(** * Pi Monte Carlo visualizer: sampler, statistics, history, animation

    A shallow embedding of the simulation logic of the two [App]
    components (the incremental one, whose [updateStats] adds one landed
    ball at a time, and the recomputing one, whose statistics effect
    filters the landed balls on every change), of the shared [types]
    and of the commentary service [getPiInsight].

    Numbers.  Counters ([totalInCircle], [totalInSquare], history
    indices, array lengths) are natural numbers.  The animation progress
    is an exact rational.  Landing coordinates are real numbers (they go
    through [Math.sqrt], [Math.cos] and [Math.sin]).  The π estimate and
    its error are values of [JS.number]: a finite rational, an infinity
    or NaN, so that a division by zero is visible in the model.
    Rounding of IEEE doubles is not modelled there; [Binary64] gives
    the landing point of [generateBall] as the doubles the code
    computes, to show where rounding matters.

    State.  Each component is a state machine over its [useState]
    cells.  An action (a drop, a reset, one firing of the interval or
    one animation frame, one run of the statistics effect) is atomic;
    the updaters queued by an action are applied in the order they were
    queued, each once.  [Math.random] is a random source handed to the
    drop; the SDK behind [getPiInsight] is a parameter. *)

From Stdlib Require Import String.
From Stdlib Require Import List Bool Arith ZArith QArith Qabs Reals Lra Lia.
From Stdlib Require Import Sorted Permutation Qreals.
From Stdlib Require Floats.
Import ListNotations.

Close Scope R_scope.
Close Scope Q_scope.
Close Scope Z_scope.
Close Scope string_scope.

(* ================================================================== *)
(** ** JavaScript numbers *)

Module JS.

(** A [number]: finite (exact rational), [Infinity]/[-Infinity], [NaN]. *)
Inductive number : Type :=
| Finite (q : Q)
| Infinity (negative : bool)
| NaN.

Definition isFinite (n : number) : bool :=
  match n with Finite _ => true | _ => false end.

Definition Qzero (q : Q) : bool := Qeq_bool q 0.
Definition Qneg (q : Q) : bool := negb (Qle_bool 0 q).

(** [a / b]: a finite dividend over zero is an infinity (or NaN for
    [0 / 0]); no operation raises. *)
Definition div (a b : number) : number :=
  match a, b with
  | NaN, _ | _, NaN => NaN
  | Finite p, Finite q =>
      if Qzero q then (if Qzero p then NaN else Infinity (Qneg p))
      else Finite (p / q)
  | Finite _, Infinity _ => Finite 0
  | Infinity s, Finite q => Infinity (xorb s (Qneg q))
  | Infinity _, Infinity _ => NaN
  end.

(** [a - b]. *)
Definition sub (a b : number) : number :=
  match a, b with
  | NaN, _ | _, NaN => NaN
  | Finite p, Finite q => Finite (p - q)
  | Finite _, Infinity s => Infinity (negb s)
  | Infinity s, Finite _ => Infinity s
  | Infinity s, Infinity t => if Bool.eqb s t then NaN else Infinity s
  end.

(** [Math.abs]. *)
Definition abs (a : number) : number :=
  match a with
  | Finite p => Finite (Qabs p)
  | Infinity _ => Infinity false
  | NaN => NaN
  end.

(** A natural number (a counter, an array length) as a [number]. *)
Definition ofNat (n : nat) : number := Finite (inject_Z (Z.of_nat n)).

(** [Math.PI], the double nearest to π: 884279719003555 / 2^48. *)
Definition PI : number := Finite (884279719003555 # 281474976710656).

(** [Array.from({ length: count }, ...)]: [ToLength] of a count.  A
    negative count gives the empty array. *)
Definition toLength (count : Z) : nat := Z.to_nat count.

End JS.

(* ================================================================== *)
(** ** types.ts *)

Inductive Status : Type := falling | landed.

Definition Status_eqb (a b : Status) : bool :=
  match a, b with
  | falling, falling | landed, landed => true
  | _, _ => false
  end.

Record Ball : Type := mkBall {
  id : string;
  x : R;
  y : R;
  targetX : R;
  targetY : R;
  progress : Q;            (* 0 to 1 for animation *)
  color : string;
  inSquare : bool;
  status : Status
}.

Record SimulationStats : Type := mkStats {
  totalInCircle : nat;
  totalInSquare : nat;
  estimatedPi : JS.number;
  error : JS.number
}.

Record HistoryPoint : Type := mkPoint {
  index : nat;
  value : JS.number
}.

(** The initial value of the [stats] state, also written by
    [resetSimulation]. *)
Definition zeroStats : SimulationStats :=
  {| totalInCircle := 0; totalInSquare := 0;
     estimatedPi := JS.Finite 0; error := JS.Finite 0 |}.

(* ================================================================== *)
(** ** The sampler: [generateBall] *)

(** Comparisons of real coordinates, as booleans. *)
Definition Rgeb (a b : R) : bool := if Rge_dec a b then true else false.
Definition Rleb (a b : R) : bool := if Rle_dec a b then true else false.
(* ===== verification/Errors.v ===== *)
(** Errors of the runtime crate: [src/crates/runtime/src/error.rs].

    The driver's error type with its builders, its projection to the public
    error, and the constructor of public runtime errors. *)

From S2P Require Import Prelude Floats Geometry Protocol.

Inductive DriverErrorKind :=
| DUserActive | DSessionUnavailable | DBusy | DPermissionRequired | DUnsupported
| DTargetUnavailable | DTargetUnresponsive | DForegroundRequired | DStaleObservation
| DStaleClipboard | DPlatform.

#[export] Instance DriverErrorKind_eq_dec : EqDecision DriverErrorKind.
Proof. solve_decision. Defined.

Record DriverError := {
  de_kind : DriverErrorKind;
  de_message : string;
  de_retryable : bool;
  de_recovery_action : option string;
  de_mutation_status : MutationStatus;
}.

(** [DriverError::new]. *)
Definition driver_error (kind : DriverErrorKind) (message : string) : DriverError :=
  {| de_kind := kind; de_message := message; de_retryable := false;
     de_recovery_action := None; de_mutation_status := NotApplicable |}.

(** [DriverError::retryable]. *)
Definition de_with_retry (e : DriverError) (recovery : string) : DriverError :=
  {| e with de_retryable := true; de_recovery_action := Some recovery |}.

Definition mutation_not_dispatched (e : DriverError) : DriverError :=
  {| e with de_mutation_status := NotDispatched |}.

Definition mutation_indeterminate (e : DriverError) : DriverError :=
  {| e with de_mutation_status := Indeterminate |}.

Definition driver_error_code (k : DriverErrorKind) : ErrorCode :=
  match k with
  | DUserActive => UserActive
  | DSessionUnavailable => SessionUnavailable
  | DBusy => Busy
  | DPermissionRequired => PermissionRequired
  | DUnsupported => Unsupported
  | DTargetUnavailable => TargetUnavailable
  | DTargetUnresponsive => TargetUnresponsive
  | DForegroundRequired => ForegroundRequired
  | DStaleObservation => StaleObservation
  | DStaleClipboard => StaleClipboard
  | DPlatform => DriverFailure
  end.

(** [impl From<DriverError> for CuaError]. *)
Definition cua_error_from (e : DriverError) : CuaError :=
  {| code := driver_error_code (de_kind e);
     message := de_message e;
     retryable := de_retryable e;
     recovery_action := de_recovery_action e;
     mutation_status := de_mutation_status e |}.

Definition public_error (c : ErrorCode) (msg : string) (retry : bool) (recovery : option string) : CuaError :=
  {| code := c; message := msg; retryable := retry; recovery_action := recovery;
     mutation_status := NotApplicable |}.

What the task requires: The answer is the run of lines that starts at the one containing "Proof. solve_decision. Defined." and ends at the last line of the material, reproduced exactly.

Finished exercise:
Proof. solve_decision. Defined.

Record DriverError := {
  de_kind : DriverErrorKind;
  de_message : string;
  de_retryable : bool;
  de_recovery_action : option string;
  de_mutation_status : MutationStatus;
}.

(** [DriverError::new]. *)
Definition driver_error (kind : DriverErrorKind) (message : string) : DriverError :=
  {| de_kind := kind; de_message := message; de_retryable := false;
     de_recovery_action := None; de_mutation_status := NotApplicable |}.

(** [DriverError::retryable]. *)
Definition de_with_retry (e : DriverError) (recovery : string) : DriverError :=
  {| e with de_retryable := true; de_recovery_action := Some recovery |}.

Definition mutation_not_dispatched (e : DriverError) : DriverError :=
  {| e with de_mutation_status := NotDispatched |}.

Definition mutation_indeterminate (e : DriverError) : DriverError :=
  {| e with de_mutation_status := Indeterminate |}.

Definition driver_error_code (k : DriverErrorKind) : ErrorCode :=
  match k with
  | DUserActive => UserActive
  | DSessionUnavailable => SessionUnavailable
  | DBusy => Busy
  | DPermissionRequired => PermissionRequired
  | DUnsupported => Unsupported
  | DTargetUnavailable => TargetUnavailable
  | DTargetUnresponsive => TargetUnresponsive
  | DForegroundRequired => ForegroundRequired
  | DStaleObservation => StaleObservation
  | DStaleClipboard => StaleClipboard
  | DPlatform => DriverFailure
  end.

(** [impl From<DriverError> for CuaError]. *)
Definition cua_error_from (e : DriverError) : CuaError :=
  {| code := driver_error_code (de_kind e);
     message := de_message e;
     retryable := de_retryable e;
     recovery_action := de_recovery_action e;
     mutation_status := de_mutation_status e |}.

Definition public_error (c : ErrorCode) (msg : string) (retry : bool) (recovery : option string) : CuaError :=
  {| code := c; message := msg; retryable := retry; recovery_action := recovery;
     mutation_status := NotApplicable |}.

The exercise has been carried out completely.